- [Work to complete]: Reproduce the data exactly. Omit no record.

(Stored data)
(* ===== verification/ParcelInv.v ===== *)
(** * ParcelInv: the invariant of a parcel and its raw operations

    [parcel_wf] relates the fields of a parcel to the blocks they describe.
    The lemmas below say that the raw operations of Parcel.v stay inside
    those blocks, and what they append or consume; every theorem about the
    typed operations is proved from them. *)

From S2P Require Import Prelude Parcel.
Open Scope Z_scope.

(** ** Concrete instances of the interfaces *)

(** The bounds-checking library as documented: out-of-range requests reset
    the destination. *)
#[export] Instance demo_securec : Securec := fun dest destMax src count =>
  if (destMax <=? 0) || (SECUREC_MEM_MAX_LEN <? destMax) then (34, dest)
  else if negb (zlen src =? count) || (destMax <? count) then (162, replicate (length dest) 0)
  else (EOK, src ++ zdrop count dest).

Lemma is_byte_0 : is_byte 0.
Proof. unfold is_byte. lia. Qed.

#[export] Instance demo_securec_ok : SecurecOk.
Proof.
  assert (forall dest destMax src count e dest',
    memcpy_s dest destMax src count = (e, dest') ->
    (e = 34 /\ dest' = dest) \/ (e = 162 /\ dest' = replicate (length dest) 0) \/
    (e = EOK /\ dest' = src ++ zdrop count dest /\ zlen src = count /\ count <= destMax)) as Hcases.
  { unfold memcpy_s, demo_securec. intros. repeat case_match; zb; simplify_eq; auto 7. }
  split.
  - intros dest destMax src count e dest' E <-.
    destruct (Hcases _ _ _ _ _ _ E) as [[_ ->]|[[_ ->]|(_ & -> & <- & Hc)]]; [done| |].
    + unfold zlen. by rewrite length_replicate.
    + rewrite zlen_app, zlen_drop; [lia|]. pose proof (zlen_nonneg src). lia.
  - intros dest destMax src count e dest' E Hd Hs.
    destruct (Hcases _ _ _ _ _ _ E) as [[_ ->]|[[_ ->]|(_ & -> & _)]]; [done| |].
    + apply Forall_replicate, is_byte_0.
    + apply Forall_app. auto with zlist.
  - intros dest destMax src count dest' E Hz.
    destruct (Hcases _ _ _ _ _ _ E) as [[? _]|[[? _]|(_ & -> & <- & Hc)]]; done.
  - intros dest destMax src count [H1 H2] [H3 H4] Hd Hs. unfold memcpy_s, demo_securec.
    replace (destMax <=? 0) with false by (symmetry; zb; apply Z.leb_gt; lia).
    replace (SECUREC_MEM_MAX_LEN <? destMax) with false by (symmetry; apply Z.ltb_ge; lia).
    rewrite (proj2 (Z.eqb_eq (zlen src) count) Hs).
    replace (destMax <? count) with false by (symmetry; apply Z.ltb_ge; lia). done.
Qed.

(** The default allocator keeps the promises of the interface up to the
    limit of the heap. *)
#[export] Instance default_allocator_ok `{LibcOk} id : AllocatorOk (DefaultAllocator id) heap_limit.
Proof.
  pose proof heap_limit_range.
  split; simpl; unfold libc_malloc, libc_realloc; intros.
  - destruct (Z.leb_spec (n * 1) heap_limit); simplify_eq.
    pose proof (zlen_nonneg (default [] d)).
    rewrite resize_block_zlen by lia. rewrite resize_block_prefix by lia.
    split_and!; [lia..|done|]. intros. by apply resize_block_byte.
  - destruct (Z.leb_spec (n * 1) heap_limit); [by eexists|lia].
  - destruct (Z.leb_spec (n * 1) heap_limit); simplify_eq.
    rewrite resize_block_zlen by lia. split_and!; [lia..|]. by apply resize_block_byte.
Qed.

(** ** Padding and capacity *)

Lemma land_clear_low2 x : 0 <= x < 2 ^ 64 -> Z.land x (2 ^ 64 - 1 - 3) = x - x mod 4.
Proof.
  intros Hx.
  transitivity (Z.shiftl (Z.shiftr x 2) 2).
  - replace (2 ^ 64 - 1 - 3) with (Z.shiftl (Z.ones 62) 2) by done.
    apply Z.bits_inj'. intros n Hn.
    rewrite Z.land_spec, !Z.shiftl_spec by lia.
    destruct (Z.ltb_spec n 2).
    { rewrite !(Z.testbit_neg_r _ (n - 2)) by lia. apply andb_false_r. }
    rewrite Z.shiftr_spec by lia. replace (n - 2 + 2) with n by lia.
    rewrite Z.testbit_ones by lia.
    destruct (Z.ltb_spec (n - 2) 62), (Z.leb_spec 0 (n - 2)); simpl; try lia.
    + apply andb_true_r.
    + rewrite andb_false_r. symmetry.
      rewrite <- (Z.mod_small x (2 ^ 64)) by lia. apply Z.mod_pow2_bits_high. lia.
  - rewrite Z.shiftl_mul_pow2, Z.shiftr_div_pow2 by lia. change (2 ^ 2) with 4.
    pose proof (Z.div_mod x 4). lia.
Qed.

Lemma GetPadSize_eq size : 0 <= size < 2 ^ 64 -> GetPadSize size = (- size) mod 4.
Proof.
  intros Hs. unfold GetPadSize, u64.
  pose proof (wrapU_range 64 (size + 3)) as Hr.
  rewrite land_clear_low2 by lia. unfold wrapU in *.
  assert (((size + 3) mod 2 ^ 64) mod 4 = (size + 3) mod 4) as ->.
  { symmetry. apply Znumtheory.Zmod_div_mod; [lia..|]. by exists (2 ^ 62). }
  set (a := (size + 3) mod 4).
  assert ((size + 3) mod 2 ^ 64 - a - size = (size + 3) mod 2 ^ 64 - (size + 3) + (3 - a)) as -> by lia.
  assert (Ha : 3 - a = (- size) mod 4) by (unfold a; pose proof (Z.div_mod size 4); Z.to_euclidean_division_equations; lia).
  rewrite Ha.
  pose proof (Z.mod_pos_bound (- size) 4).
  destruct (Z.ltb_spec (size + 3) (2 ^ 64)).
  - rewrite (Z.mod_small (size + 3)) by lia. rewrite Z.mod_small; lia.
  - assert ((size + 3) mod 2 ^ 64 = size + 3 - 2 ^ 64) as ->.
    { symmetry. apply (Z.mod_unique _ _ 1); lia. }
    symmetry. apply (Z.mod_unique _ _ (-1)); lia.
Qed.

- [Result of the task]:
(* ===== verification/ParcelInv.v ===== *)
(** * ParcelInv: the invariant of a parcel and its raw operations

    [parcel_wf] relates the fields of a parcel to the blocks they describe.
    The lemmas below say that the raw operations of Parcel.v stay inside
    those blocks, and what they append or consume; every theorem about the
    typed operations is proved from them. *)

From S2P Require Import Prelude Parcel.
Open Scope Z_scope.

(** ** Concrete instances of the interfaces *)

(** The bounds-checking library as documented: out-of-range requests reset
    the destination. *)
#[export] Instance demo_securec : Securec := fun dest destMax src count =>
  if (destMax <=? 0) || (SECUREC_MEM_MAX_LEN <? destMax) then (34, dest)
  else if negb (zlen src =? count) || (destMax <? count) then (162, replicate (length dest) 0)
  else (EOK, src ++ zdrop count dest).

Lemma is_byte_0 : is_byte 0.
Proof. unfold is_byte. lia. Qed.

#[export] Instance demo_securec_ok : SecurecOk.
Proof.
  assert (forall dest destMax src count e dest',
    memcpy_s dest destMax src count = (e, dest') ->
    (e = 34 /\ dest' = dest) \/ (e = 162 /\ dest' = replicate (length dest) 0) \/
    (e = EOK /\ dest' = src ++ zdrop count dest /\ zlen src = count /\ count <= destMax)) as Hcases.
  { unfold memcpy_s, demo_securec. intros. repeat case_match; zb; simplify_eq; auto 7. }
  split.
  - intros dest destMax src count e dest' E <-.
    destruct (Hcases _ _ _ _ _ _ E) as [[_ ->]|[[_ ->]|(_ & -> & <- & Hc)]]; [done| |].
    + unfold zlen. by rewrite length_replicate.
    + rewrite zlen_app, zlen_drop; [lia|]. pose proof (zlen_nonneg src). lia.
  - intros dest destMax src count e dest' E Hd Hs.
    destruct (Hcases _ _ _ _ _ _ E) as [[_ ->]|[[_ ->]|(_ & -> & _)]]; [done| |].
    + apply Forall_replicate, is_byte_0.
    + apply Forall_app. auto with zlist.
  - intros dest destMax src count dest' E Hz.
    destruct (Hcases _ _ _ _ _ _ E) as [[? _]|[[? _]|(_ & -> & <- & Hc)]]; done.
  - intros dest destMax src count [H1 H2] [H3 H4] Hd Hs. unfold memcpy_s, demo_securec.
    replace (destMax <=? 0) with false by (symmetry; zb; apply Z.leb_gt; lia).
    replace (SECUREC_MEM_MAX_LEN <? destMax) with false by (symmetry; apply Z.ltb_ge; lia).
    rewrite (proj2 (Z.eqb_eq (zlen src) count) Hs).
    replace (destMax <? count) with false by (symmetry; apply Z.ltb_ge; lia). done.
Qed.

(** The default allocator keeps the promises of the interface up to the
    limit of the heap. *)
#[export] Instance default_allocator_ok `{LibcOk} id : AllocatorOk (DefaultAllocator id) heap_limit.
Proof.
  pose proof heap_limit_range.
  split; simpl; unfold libc_malloc, libc_realloc; intros.
  - destruct (Z.leb_spec (n * 1) heap_limit); simplify_eq.
    pose proof (zlen_nonneg (default [] d)).
    rewrite resize_block_zlen by lia. rewrite resize_block_prefix by lia.
    split_and!; [lia..|done|]. intros. by apply resize_block_byte.
  - destruct (Z.leb_spec (n * 1) heap_limit); [by eexists|lia].
  - destruct (Z.leb_spec (n * 1) heap_limit); simplify_eq.
    rewrite resize_block_zlen by lia. split_and!; [lia..|]. by apply resize_block_byte.
Qed.

(** ** Padding and capacity *)

Lemma land_clear_low2 x : 0 <= x < 2 ^ 64 -> Z.land x (2 ^ 64 - 1 - 3) = x - x mod 4.
Proof.
  intros Hx.
  transitivity (Z.shiftl (Z.shiftr x 2) 2).
  - replace (2 ^ 64 - 1 - 3) with (Z.shiftl (Z.ones 62) 2) by done.
    apply Z.bits_inj'. intros n Hn.
    rewrite Z.land_spec, !Z.shiftl_spec by lia.
    destruct (Z.ltb_spec n 2).
    { rewrite !(Z.testbit_neg_r _ (n - 2)) by lia. apply andb_false_r. }
    rewrite Z.shiftr_spec by lia. replace (n - 2 + 2) with n by lia.
    rewrite Z.testbit_ones by lia.
    destruct (Z.ltb_spec (n - 2) 62), (Z.leb_spec 0 (n - 2)); simpl; try lia.
    + apply andb_true_r.
    + rewrite andb_false_r. symmetry.
      rewrite <- (Z.mod_small x (2 ^ 64)) by lia. apply Z.mod_pow2_bits_high. lia.
  - rewrite Z.shiftl_mul_pow2, Z.shiftr_div_pow2 by lia. change (2 ^ 2) with 4.
    pose proof (Z.div_mod x 4). lia.
Qed.

Lemma GetPadSize_eq size : 0 <= size < 2 ^ 64 -> GetPadSize size = (- size) mod 4.
Proof.
  intros Hs. unfold GetPadSize, u64.
  pose proof (wrapU_range 64 (size + 3)) as Hr.
  rewrite land_clear_low2 by lia. unfold wrapU in *.
  assert (((size + 3) mod 2 ^ 64) mod 4 = (size + 3) mod 4) as ->.
  { symmetry. apply Znumtheory.Zmod_div_mod; [lia..|]. by exists (2 ^ 62). }
  set (a := (size + 3) mod 4).
  assert ((size + 3) mod 2 ^ 64 - a - size = (size + 3) mod 2 ^ 64 - (size + 3) + (3 - a)) as -> by lia.
  assert (Ha : 3 - a = (- size) mod 4) by (unfold a; pose proof (Z.div_mod size 4); Z.to_euclidean_division_equations; lia).
  rewrite Ha.
  pose proof (Z.mod_pos_bound (- size) 4).
  destruct (Z.ltb_spec (size + 3) (2 ^ 64)).
  - rewrite (Z.mod_small (size + 3)) by lia. rewrite Z.mod_small; lia.
  - assert ((size + 3) mod 2 ^ 64 = size + 3 - 2 ^ 64) as ->.
    { symmetry. apply (Z.mod_unique _ _ 1); lia. }
    symmetry. apply (Z.mod_unique _ _ (-1)); lia.
Qed.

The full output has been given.